Sanjoy Chowdhury
Data is the ‘new oil’. We have been hearing this term for quite some time now. And, why not? Just as oil has been a prime driver of economies world-wide, data is taking up that space, if it has not done so.
Data is almost capable of ‘making’ or ‘breaking’ an enterprise in today’s world. This is because there has been a deluge of data that all organisations are capturing, storing and analyzing for gaining competitive advantages in the global as well as the local market.
This deluge of data contain various information, some of which are extremely sensitive in nature, such as social security numbers, credit card information, health records, sensitive communication between employees, product information, etc. And, a lot of this data is stored online as they are needed for day-to-day functioning of the organization.
This brings us to a very important aspect of the necessity to secure the data that is literally driving the organizations’ bottom-line.
So what exactly is data security?
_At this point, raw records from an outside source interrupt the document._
(** The gate's test is the projection's: it does not look at the public probe
    the device already has, so a device can be opened by its first round. *)
Lemma is_device_ready_iff d ps :
  projected d -> is_device_ready d = true <-> facts_serving (device_projection_input d ps).
Proof.
  intros Hp. unfold projected in Hp. set (i := device_projection_input d _) in Hp.
  assert (facts_serving i <-> facts_serving (device_projection_input d ps)) as <- by done.
  rewrite <- normalize_serving_true. unfold project_runtime in Hp. cbn zeta in Hp.
  set (readiness := RuntimeReadiness.parse _) in *. injection Hp as Hr Hs _ Hc _.
  unfold is_device_ready. rewrite Hs, Hr, Hc. split.
  - intros Hb. bools. done.
  - intros Hn. rewrite Hn.
    assert (readiness = RuntimeReadiness.Healthy) as Hh by (by apply normalize_serving_true in Hn as [? _]).
    pose proof (derive_reason_None readiness i) as Hd. rewrite Hn in Hd. rewrite (proj2 Hd eq_refl), Hh.
    by rewrite bool_decide_true.
Qed.

Lemma stale_not_ready now d :
  is_device_ready (mark_stale now d) = true <-> mark_stale now d = d /\ is_device_ready d = true.
Proof.
  assert (mark_stale now d = d \/ mark_stale now d = stale_device d) as [Hm|Hm].
  { unfold mark_stale. destruct (_ ≫= _); [|by left]. destruct (parse_u64 now); [|by left].
    destruct (_ <=? _); auto. }
  - rewrite Hm. tauto.
  - rewrite Hm. split; [done|]. intros [Heq Hr]. by rewrite <- Heq in Hr.
Qed.

Lemma mark_stale_node now d : DeviceRecord.node_id (mark_stale now d) = DeviceRecord.node_id d.
Proof.
  unfold mark_stale. destruct (_ ≫= _); [|done]. destruct (parse_u64 now); [|done]. by destruct (_ <=? _).
Qed.

(** The device is found in the list at its own place. *)
Lemma find_listed (m : gmap string DeviceRecord.t) (clock : nat -> string) id :
  map_Forall (fun node d => DeviceRecord.node_id d = node) m ->
  match List.find (fun d => bool_decide (DeviceRecord.node_id d = id))
          (imap (fun i e => mark_stale (clock i) e.2) (map_to_list m)) with
  | Some d' => exists i d, map_to_list m !! i = Some (id, d) /\ d' = mark_stale (clock i) d
  | None => m !! id = None
  end.
Proof.
  intros Hk. destruct (List.find _ _) as [d'|] eqn:Hf.
  - apply find_some in Hf as [Hin Hid%bool_decide_eq_true_1].
    apply list_elem_of_In, elem_of_lookup_imap in Hin as (i & [k d] & -> & Hi).
    cbn [snd] in *. rewrite mark_stale_node in Hid.
    pose proof (list_elem_of_lookup_2 _ _ _ Hi) as Hkd%elem_of_map_to_list.
    rewrite (Hk k d Hkd) in Hid. subst k. eauto.
  - apply eq_None_not_Some. intros [d Hd].
    pose proof Hd as (i & Hi)%elem_of_map_to_list%list_elem_of_lookup_1.
    eapply find_none in Hf; [|apply list_elem_of_In, elem_of_lookup_imap; eauto].
    cbn [snd] in Hf. by rewrite mark_stale_node, (Hk id d Hd), bool_decide_true in Hf.
Qed.

(** The gate is set up: its token is the admin token, and its device has a name
    that is one segment of a path. *)
Record configured (auth : AuthConfig) (cli : Cli.t) : Prop := {
  configured_bearer : forall rest,
    bearer (authorization cli :: rest) = Some (admin_token auth);
  configured_segment : split 47 (Cli.device_id cli) = [Cli.device_id cli];
  configured_name : Cli.device_id cli <> "";
}.

(** A report is read as it was written. *)
Class ReportJson : Prop := {
  report_json cli (report : PublicProbeReport.t) :
    json_extract [authorization cli; ("content-type", "application/json")] (json_encode report) = Ok report;
}.

Lemma context_of_gate fresh now cli rest :
  rest = [] \/ rest = [("content-type", "application/json")] ->
  exists context, context_from_headers fresh now (authorization cli :: rest) = Ok context.
Proof. by intros [-> | ->]; eexists. Qed.

Lemma handle_devices env auth cli (a : AppState DB) :
  configured auth cli ->
  response_body (handle env auth a (devices_request cli)).1
  = DevicesBody (imap (fun i e => mark_stale (stamp env i) e.2) (map_to_list (devices (memory a)))).
Proof.
  intros Hc. unfold handle. cbn [path method headers devices_request].
  change (find_route routes ["api"; "v1"; "devices"])
    with (Some (mk_route AdminGroup (devices_route []) (fixed ListDevices) unserved, @nil string)).
  cbn [select_method on_get fixed route_group group_token].
  rewrite (configured_bearer _ _ Hc), (proj2 (matches_true _ _)) by done. cbn [negb].
  destruct (context_of_gate (fresh_request env) (clock env) cli []) as [context ->]; [by left|]. done.
Qed.

Lemma find_probe_route id :
  id <> "" ->
  find_route routes ["api"; "v1"; "devices"; id; "public-probe"]
  = Some (mk_route AdminGroup (devices_route [Param; Lit "public-probe"]) unserved (with_id PublicProbe), [id]).
Proof.
  intros Hid. unfold routes, devices_route, ui_route. cbn [find_route match_route route_pattern].
  known_texts. assert ((if bool_decide ("ready" = id) then None else None) = @None (list string)) as ->
    by (by destruct (bool_decide _)).
  cbn [find_route match_route route_pattern]. known_texts.
  by rewrite (bool_decide_false (id = "")).
Qed.

Lemma handle_report env auth cli (a : AppState DB) report :
  ReportJson -> configured auth cli ->
  (handle env auth a (report_request cli report)).2
  = (public_probe env a (Cli.device_id cli) report).2.
Proof.
  intros Hj Hc. unfold handle. cbn [path method headers report_request].
  rewrite (configured_segment _ _ Hc). cbn [app].
  rewrite find_probe_route by apply (configured_name _ _ Hc).
  cbn [select_method on_post with_id route_group group_token].
  rewrite (configured_bearer _ _ Hc), (proj2 (matches_true _ _)) by done. cbn [negb].
  destruct (context_of_gate (fresh_request env) (clock env) cli [("content-type", "application/json")])
    as [context ->]; [by right|].
  cbn [run_endpoint]. unfold with_body. cbn [headers body report_request]. rewrite report_json.
  by destruct (public_probe env a (Cli.device_id cli) report).
Qed.

(** The facts under which the gate opens a device. *)
Definition gate_facts (cli : Cli.t) (r : Round) (now : string) (d : DeviceRecord.t) : Prop :=
  mark_stale now d = d /\ is_device_ready d = true
  /\ exists upstream, parse_socket_addr (Cli.upstream cli) = Some upstream /\ connects r upstream = true.

Lemma evaluate_round_iff auth cli r (a : AppState DB) :
  configured auth cli -> state_ok (memory a) ->
  evaluate_round auth cli r a = true <->
  fetched r = true /\ exists i d, map_to_list (devices (memory a)) !! i = Some (Cli.device_id cli, d)
                                /\ gate_facts cli r (stamp (fetch_env r) i) d.
Proof.
  intros Hc Ha. unfold evaluate_round, evaluate_ready. destruct (fetched r); [|naive_solver].
  rewrite (handle_devices _ _ _ _ Hc). cbn [decode_devices].
  pose proof (find_listed (devices (memory a)) (stamp (fetch_env r)) (Cli.device_id cli) (ok_keyed _ Ha)) as Hf.
  destruct (List.find _ _) as [d'|] eqn:Hfind.
  - rewrite bool_decide_false by (intros He; by rewrite He in Hfind).
    destruct Hf as (i & d & Hi & ->). unfold gate_facts. cbn [is_some_and].
    assert (forall i' d', map_to_list (devices (memory a)) !! i' = Some (Cli.device_id cli, d') ->
      i' = i /\ d' = d) as Huniq.
    { intros i' d' Hi'. assert (i' = i) as ->; [|split; congruence].
      apply (NoDup_lookup (map_to_list (devices (memory a))).*1 i' i (Cli.device_id cli));
        [apply NoDup_fst_map_to_list|rewrite list_lookup_fmap, Hi'|rewrite list_lookup_fmap, Hi]; done. }
    pose proof (stale_not_ready (stamp (fetch_env r) i) d) as Hs.
    destruct (is_device_ready (mark_stale _ d)); cbn [negb].
    + destruct (parse_socket_addr (Cli.upstream cli)) as [upstream|]; split; try done.
      * intros Hcon. split; [done|]. exists i, d. destruct Hs as [Hs _].
        destruct (Hs eq_refl). split_and!; eauto.
      * intros (_ & i' & d' & _ & _ & _ & u & [= <-] & Hcon). done.
      * by intros (_ & i' & d' & _ & _ & _ & u & ? & _).
    + split; [done|]. intros (_ & i' & d' & Hi' & Hfresh & Hready & _).
      destruct (Huniq i' d' Hi') as [-> ->]. by apply Hs.
  - split; [case_bool_decide; by cbn [is_some_and negb]|].
    intros (_ & i & d & Hi & _). apply list_elem_of_lookup_2, elem_of_map_to_list in Hi. congruence.
Qed.

(** C38: The gate opens the device to the public exactly when the control plane
    answered the fetch with a record of it whose heartbeat was recent then and
    which said that the device serves, and the relay's listener accepts a
    connection; whatever the probe said before.  A report that arrives, after
    whatever the control plane did for others meanwhile, is stored with the
    device, which is then offered as ready exactly when the gate opened it and
    it still serves, unless the database did not take the swap or the device is
    not known; a report that is lost changes nothing. *)
Theorem gate_round_decides auth cli r (a : AppState DB) :
  ReportJson -> configured auth cli -> state_ok (memory a) -> ops_allowed (meanwhile r) a ->
  let '(ready, a') := gate_round auth cli r a in
  let a1 := foldl run_op a (meanwhile r) in
  let id := Cli.device_id cli in
  (ready = true <->
   fetched r = true /\ exists i d, map_to_list (devices (memory a)) !! i = Some (id, d)
                                 /\ gate_facts cli r (stamp (fetch_env r) i) d)
  /\ match devices (memory a1) !! id with
     | Some d =>
         if delivered r then
           let d' := apply_public_probe (stamp (report_env r) 0) (stamp (report_env r) 1) d
                       (probe_report ready (printed_now r)) in
           let candidate := mk_stored (<[id := d']> (devices (memory a1))) (commands (memory a1)) in
           DeviceRecord.publicly_serving d' = ready
           /\ (DeviceRecord.availability d' = "ready" <-> ready = true /\ is_device_ready d = true)
           /\ match compare_and_swap (database a1) (memory a1) candidate with
              | Some db' => a' = mk_app candidate db'
              | None => a' = a1
              end
         else a' = a1
     | None => a' = a1
     end.
Proof.
  intros Hj Hc Ha Hops. pose proof (ops_ok _ _ Hops Ha) as Ha1. unfold gate_round.
  pose proof (evaluate_round_iff auth cli r a Hc Ha) as Hiff.
  set (ready := evaluate_round auth cli r a) in *. set (a1 := foldl run_op a (meanwhile r)) in *.
  cbv zeta. split; [exact Hiff|]. rewrite (handle_report _ _ _ _ _ Hj Hc).
  unfold public_probe, public_probe_transaction.
  destruct (devices (memory a1) !! Cli.device_id cli) as [d|] eqn:Hd; [|by destruct (delivered r)].
  destruct (delivered r); [|done].
  assert (DeviceRecord.node_id d = Cli.device_id cli) as Hid by (by apply (ok_keyed _ Ha1)).
  rewrite !bool_decide_true by done. cbn [negb]. unfold commit.
  split; [done|]. split; [|by destruct (compare_and_swap _ _ _)].
  unfold apply_public_probe, with_projection. cbn [DeviceRecord.availability].
  rewrite project_runtime_ready_iff. cbn [RuntimeProjectionInput.publicly_serving device_projection_input
    PublicProbeReport.publicly_serving probe_report].
  rewrite (is_device_ready_iff d ready) by apply (ok_devices _ Ha1 _ _ Hd). tauto.
Qed.
End GateTheorems.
It can be defined as the act of protecting data residing in computers, data storage devices, websites as well as other data repositories, from unauthorized access as well as intentional or accidental corruption, by elements inside or outside of an organization.
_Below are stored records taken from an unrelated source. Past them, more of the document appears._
(** C30: However often a rotation is retried, whichever answers are lost and
    whatever other clients do between the attempts under keys of their own:
    never are two commands of one invocation pending at a time, and an
    invocation that is told of acceptance is told of a command that it created.
    It creates at most one command if others issue nothing meanwhile, or if what
    they issue leaves the control plane within the number of results it
    retains; beyond that the record of an acknowledged command may be evicted,
    and a retry creates another. *)
Theorem rotation_creates_one_command auth args u attempts (a : AppState DB) :
  let attempts_left := Z.to_nat MAX_ATTEMPTS in
  let key := scope_of (rotation_input args u) in
  let created := creations auth args u attempts attempts_left 1 a in
  let others := traffic attempts attempts_left 1 in
  rotation_configured auth args ->
  state_ok (memory a) -> records a !! key = None ->
  invoked auth args u attempts attempts_left 1 a ->
  let '(out, a', _) := issue_rotation auth args u attempts a in
  (forall d d' x y, x ∈ queue_of (commands (memory a')) d -> y ∈ queue_of (commands (memory a')) d' ->
     canonical_scope x = key -> canonical_scope y = key -> x = y)
  /\ (forall accepted, out = Ok accepted ->
      exists c, c ∈ created /\ accepted_command accepted = DeviceCommand.command_id c)
  /\ (others = 0%nat \/ (size (records a) + others + 1 <= MAX_IDEMPOTENCY_RESULTS)%nat ->
      (List.length created <= 1)%nat).
Proof.
  intros attempts_left key created others Hc Ha Hkey Hw. unfold key in *. clear key.
  unfold issue_rotation.
  pose proof (submit_accepts auth args u attempts Hc attempts_left 1 None 0 a [] Hw Ha eq_refl
                ltac:(done) ltac:(intros c; by rewrite Hkey)) as Hs.
  fold attempts_left. destruct (submit _ _ _ _ _ _ _ _) as [[out a'] elapsed].
  destruct Hs as [Hok Hacc]. split_and!.
  - intros d d' x y Hx Hy Hkx Hky.
    apply (queue_of_replay _ _ _ (wf_core _ (ok_commands _ Hok))) in Hx, Hy. congruence.
  - done.
  - intros Hroom. pose proof (creations_once auth args u attempts Hc attempts_left 1 a Hw Ha) as Hone.
    unfold roomy, unrecorded in Hone. rewrite Hkey in Hone. by apply Hone.
Qed.

(** ** Time *)

Definition prompt (x : Exchange) : Prop := 0 <= took x <= REQUEST_TIMEOUT_MS.

Lemma judge_last answer e : judge MAX_ATTEMPTS answer <> inr e.
Proof. unfold judge. rewrite Z.ltb_irrefl. repeat case_match; bools; done. Qed.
The importance of data security cannot be over-emphasized with the recent case of the Ashley Madison data breach making headlines globally and the class-action suits pouring-in thereafter. This data breach has cost the organization hundreds of millions of dollars in lawsuits as well as a loss of reputation, for not being able to protect sensitive and confidential data of its customers.
Apart from avoiding lawsuits and a loss of face, organizations are also bound to protect sensitive data based on data security rules and regulations as determined by laws of the country where the organization operates.
With the advent of Big Data, data, sensitive or otherwise, has started residing on systems other than traditional databases, as well. This has increased the vulnerability of the data to a great extent as large volumes of sensitive data are being stored on distributed file-systems for cost-effective online storage and analysis.
Thus securing ‘sensitive’ Big Data, with its volume, velocity and variety, pose a constant and a different set of challenges for data security of organizations. This challenge is compounded many-fold by the fact that the adoption of cloud-computing has resulted in organizations storing a lot of their data (sensitive and otherwise) on off-premise data-centers, in the cloud.
This paradigm shift in the architecture of data storage and processing requires organizations to re-look at their data security mechanisms (processes and tools) to ensure all sensitive data is well-protected but still accessible to users to perform their daily tasks. Depending on peripheral security mechanism for protecting sensitive data may not be the only and best way forward to protect data from being misused by entities within and outside the organisation.
So how do organizations go about securing their data, specifically Big Data, other than adopting the standard peripheral securing mechanisms like authentication, authorization and audits? These methods, working in tandem, may deter to a certain extent the access to sensitive data by outside elements and also entities within the organization, but it does not protect the data from legitimate access by internal entities that have an intention of using the data illegitimately.
This is where security at individual data level is of paramount importance. If for example, the credit card data in a file is not visible to the employees, then even having legitimate access to that file, will not allow the employee to read the credit card numbers. It will be the same for any other sensitive or confidential data.
Securing individual pieces of data is usually done using techniques like data masking and data encryption.
So what is data masking and data encryption?
Data masking is the process of converting the ‘authentic’ or ‘actual’ data into a structurally similar format, but ‘inauthentic’ in nature, so that a person who has access to the ‘masked’ data will not be able to identify its ‘true’ value. Hence, the chance of misusing sensitive data which has been ‘masked’ is almost nil.
Similarly, encryption is also a technique in which the ‘actual’ data (plain text) is converted to an illegible format (called cipher text) using various algorithms. This data has to be de-crypted to convert it back to the original form.
Data masking is usually done on production data that needs to be used in a non-production and consequently in a less secure environment. The masked data is ‘production quality’ and can be used to test applications that will be using the data in the production environment.
Encrypted data is usually used when data is in ‘motion’ – being transferred from one system to another over the network, and needs to be returned to its original form when it has reached its destination.
Thus we see that, peripheral security solutions, along with data masking and data encryption, have the capability to provide a multi-layered security framework for ensuring a more holistic data security for the enterprises.